PDA

View Full Version : [ubuntu] Dealing with spam



Etnica
March 27th, 2012, 12:32 AM
I run a SMTP server using Postfix. I get about two spam mails a day.

When I receive an unsolicited e-mail, I forward the source code of the e-mail to the administrator of the sending ISP (from WHOIS) via e-mail, and tell them if I receive spam frequently from their network that I will be block their range.

Well, I have now accumulated quite allot of IP ranges on my block list from mostly Vietnam, Pakistan, Indonesia and Russia.
It is actually quite effective, however, I don't like blocking ranges because I feel I am indiscriminately shooting innocent people.

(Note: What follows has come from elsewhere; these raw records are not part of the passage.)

Lemma items_back l : forall f acc r, l <> [] ->
  Forall reads_back l -> Forall printable l -> (2 * length (items_text true l) + 4 <= f)%nat ->
  exists l', parse_items f acc (items_text true l ++ "]" :: r) = Parsed (JArr (acc ++ l')) r /\
    erase <$> l' = erase <$> l.
Proof.
  induction l as [|x l IH]; intros f acc r Hne Hb Hp Hf; [done|].
  apply list.Forall_cons in Hb as [Hx Hb]. apply list.Forall_cons in Hp as [Px Hp].
  destruct f as [|f]; [lia|]. cbn [parse_items]. change (items_text true (x :: l)) with (stringify_val x ++ items_text false l) in *.
  rewrite length_app in Hf. rewrite <- app_assoc.
  destruct (Hx f (items_text false l ++ "]" :: r) Px) as (x' & -> & Ex).
  { by destruct l. } { lia. }
  destruct l as [|y l].
  - cbn. exists [x']. split; [done|]. cbn. by rewrite Ex.
  - change (items_text false (y :: l)) with ("," :: items_text true (y :: l)) in *. cbn [app length] in Hf |- *.
    rewrite (peek_nonws ",") by done. change (Ascii.eqb "," ",") with true. cbn iota.
    destruct (IH f (acc ++ [x']) r ltac:(done) Hb Hp ltac:(lia)) as (l' & E & El).
    exists (x' :: l'). unfold next. cbn [skip_ws is_ws Ascii.eqb Bool.eqb orb snd]. rewrite E, <- app_assoc. split; [done|].
    change (erase x' :: (erase <$> l') = erase x :: (erase <$> y :: l)). by rewrite Ex, El.
Qed.

Lemma rebuild_pairs (o : jobject json) : pairs (obj_kh_rebuild o) = pairs o.
Proof.
  unfold obj_kh_rebuild. apply (for_range_ind (fun _ s => pairs s = pairs o)); [unfold count; lia|done|].
  intros i s _ <-. unfold obj_kh_insert. by destruct (at_ (pairs s) i) as [[? ?]|].
Qed.

Definition erase_pairs (ps : list (string * json)) : list (string * json) :=
  (fun p => (p.1, erase p.2)) <$> ps.

Lemma members_back ps : forall f o r, ps <> [] ->
  Forall (fun p => reads_back p.2) ps -> Forall (fun p => no_nul p.1 /\ printable p.2) ps ->
  (2 * length (members_text true ps) + 4 <= f)%nat ->
  exists o' ps', parse_members f o (members_text true ps ++ "}" :: r) = Parsed (JObj o') r /\
    pairs o' = pairs o ++ ps' /\ erase_pairs ps' = erase_pairs ps.
Proof.
  induction ps as [|[k x] ps IH]; intros f o r Hne Hb Hp Hf; [done|].
  apply list.Forall_cons in Hb as [Hx Hb]. apply list.Forall_cons in Hp as [[Pk Px] Hp]. cbn in Hx, Pk, Px.
  destruct f as [|f]; [lia|]. cbn [parse_members].
  change (members_text true ((k, x) :: ps)) with
    (stringify_str k ++ ":" :: stringify_val x ++ members_text false ps) in *.
  rewrite length_app in Hf. cbn [length] in Hf. rewrite length_app in Hf.
  replace ((stringify_str k ++ ":" :: stringify_val x ++ members_text false ps) ++ "}" :: r)
    with (stringify_str k ++ ":" :: stringify_val x ++ (members_text false ps ++ "}" :: r))
    by (by rewrite <- app_assoc, <- app_comm_cons, <- app_assoc).
  rewrite decode_stringify by done. unfold next at 1. cbn [skip_ws is_ws Ascii.eqb Bool.eqb orb negb].
  destruct (Hx f (members_text false ps ++ "}" :: r) Px) as (x' & -> & Ex).
  { by destruct ps as [|[? ?] ?]. } { lia. }
  destruct ps as [|[k2 y] ps].
  - exists (obj_kh_rebuild (obj_append o k x')), [(k, x')]. split_and!; [done|by rewrite rebuild_pairs|].
    unfold erase_pairs. cbn. by rewrite Ex.
  - change (members_text false ((k2, y) :: ps)) with ("," :: members_text true ((k2, y) :: ps)) in *.
    cbn [app length] in Hf |- *.
    rewrite (peek_nonws ",") by done. change (Ascii.eqb "," ",") with true. cbn iota.
    destruct (IH f (obj_append o k x') r ltac:(done) Hb Hp ltac:(lia)) as (o' & ps' & E & Ep & El).
    exists o', ((k, x') :: ps'). unfold next. cbn [skip_ws is_ws Ascii.eqb Bool.eqb orb snd]. rewrite E.
    split_and!; [done|rewrite Ep; cbn; by rewrite <- app_assoc|].
    change ((k, erase x') :: erase_pairs ps' = (k, erase x) :: erase_pairs ((k2, y) :: ps)). by rewrite Ex, El.
Qed.

Lemma value_back v : reads_back v.
Proof.
  induction v as [|b|z|d|s|l IH|ps c t m IH] using json_nested_ind;
    intros f r Hp Hr Hf; (destruct f as [|f]; [lia|]).
  - by exists JNull.
  - destruct b; by eexists.
  - exists (JInt z). split; [|done]. cbn [stringify_val] in *. rewrite <- (parse_int z r) by done.
    destruct (fmt_lld_shape z Hp) as (sg & ds & -> & Hs & Hd & Hl).
    destruct Hs as [[-> _]|[-> _]]; [|exact (parse_value_number f "-" (ds ++ r) eq_refl)].
    destruct Hd as [|c ds Hc _]; [cbn in Hl; lia|]. apply (parse_value_number f c (ds ++ r)). by rewrite Hc.
  - done.
  - exists (JStr s). split; [|done]. cbn [stringify_val].
    assert (parse_value (S f) (stringify_str s ++ r) =
      match decode_string (stringify_str s ++ r) with Parsed s r => Parsed (JStr s) r | _ => Reject end) as -> by done.
    by rewrite decode_stringify.
  - apply printable_arr in Hp. rewrite stringify_arr in *. cbn [length] in Hf. rewrite length_app in Hf. cbn in Hf.
    destruct l as [|x l]; [by exists (JArr [])|].
    assert (printable x) as Px by exact (List.Forall_inv Hp).
    destruct (peek_value x (items_text false l ++ "]" :: r) Px) as (c & t & E & _ & Hc).
    assert (peek (items_text true (x :: l) ++ "]" :: r) = (c, items_text true (x :: l) ++ "]" :: r)) as E'.
    { change (items_text true (x :: l)) with (stringify_val x ++ items_text false l). by rewrite <- app_assoc. }
    destruct (items_back (x :: l) f [] r ltac:(done) IH Hp ltac:(cbn in *; lia)) as (l' & El & Er).
    exists (JArr l'). split; [|cbn; by rewrite Er].
    rewrite <- app_comm_cons, <- app_assoc. cbn [parse_value]. rewrite (peek_nonws "[") by done.
    cbn iota. change (next ("[" :: (items_text true (x :: l) ++ ["]"] ++ r)))
      with ("[", items_text true (x :: l) ++ "]" :: r). cbn iota. rewrite E', Hc. exact El.
  - apply printable_obj in Hp. rewrite stringify_obj in *. cbn [length] in Hf. rewrite length_app in Hf. cbn in Hf.
    destruct ps as [|[k x] ps]; [by eexists|].
    destruct (members_back ((k, x) :: ps) f empty_object r ltac:(done) IH Hp ltac:(cbn in *; lia))
      as (o' & ps' & El & Ep & Er).
    exists (JObj o'). split.
    + rewrite <- app_comm_cons, <- app_assoc. cbn [parse_value]. rewrite (peek_nonws "{") by done.
      cbn iota. change (next ("{" :: (members_text true ((k, x) :: ps) ++ ["}"] ++ r)))
        with ("{", members_text true ((k, x) :: ps) ++ "}" :: r). cbn iota.
      assert (peek (members_text true ((k, x) :: ps) ++ "}" :: r) =
                (QUOTE, members_text true ((k, x) :: ps) ++ "}" :: r)) as -> by done.
      exact El.
    + destruct o' as [ps2 ? ? ?]. cbn in Ep |- *. subst ps2. do 2 f_equal. exact Er.
Qed.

I was wondering if its possible to make it so Postfix will lookup the sender MX record during message delivery, and if it doesn't match the IP address the mail is being delivered from, then reject it?

nsnidanko
March 29th, 2012, 06:50 PM
It is highly unrecommended to reject email this way because a lot of hosts, such as mass mailers from a big companies, don't always send out email from the same server as it says in the mx record. Some companies with high email volume have one or more servers for inbound mail (defined within mx record) and one or more servers for outbound email.

To tighten your postfix refer to the following:
http://www.cyberciti.biz/tips/postfix-spam-filtering-with-blacklists-howto.html

Also look into more advanced spam filtering with packages like spamassassin (check out MailScanner).

Habitual
March 29th, 2012, 08:56 PM
I'd suggest abuse@ISP of whois output.
Most abuse teams are fully staffed departments these days, Thanks to spam.

Are you sure it's not a forged (sender-from...) email?

SeijiSensei
March 30th, 2012, 01:33 AM
A large amount of spam is sent by compromised desktop computers that have been corralled into botnets. I bet if you look carefully at the Received headers in the spam you receive, you'll see the sending server is not the ISPs actual mail server, but a random client machine.

Here's an example from a message my inbound server was sent today: mm-27-43-121-178.dynamic.pppoe.mgts.by. Names with things like "dynamic" or "ppp" or "pppoe" in them are almost always compromised desktops. There's really little chance that the administrators of this domain in Belarus will react to messages sent to "abuse@mgts.by".

At only two spams a day, I'd just ignore them. Yesterday my server processed a couple thousand, and I'm just supporting about a dozen or so domains.

Like nsnidanko, I strongly endorse MailScanner (http://www.mailscanner.info/). It's a very powerful program that will scan all inbound mail for viruses using a scanner like ClamAV and scan for spam using SpamAssassin. I use it myself and on the email gateways I build for clients.

webservervideos
March 30th, 2012, 02:57 AM
I spent a lot of time adding smtpd restrictions to postfix. Took a while to get it right.
I added greylisting with postgrey.

That alone knocked my spam down to about 10 to 15 a day.
Adding domain names to the access file pretty much knocked the rest out.

I did find that each time I added a new preventive technique the mail dropped off to almost zero for hours....then it would start again. Rinse repeat.

It seems like these giant spammers, commercial and crooked, have a system where they go to your server by going after easy fruit. If you block that, then they use a different set of botnets...and so on.

Eventually if you stop all that junk then they start spamming via more 'honest' means of commercial bulk emailers that have kept themselves off blacklists and do not alert spam assassin.

If you get to the point of a fully postfix setup and greylisting, feel free to add my spammers list to your access file..
www.bobhoffman.com/spammers.html

I do not use spamassassin except to tag a file. I have not had one piece of spam through in days with over 2 on the spam scale....

fighting spam is a start of a long battle of learning how to setup your mailserver.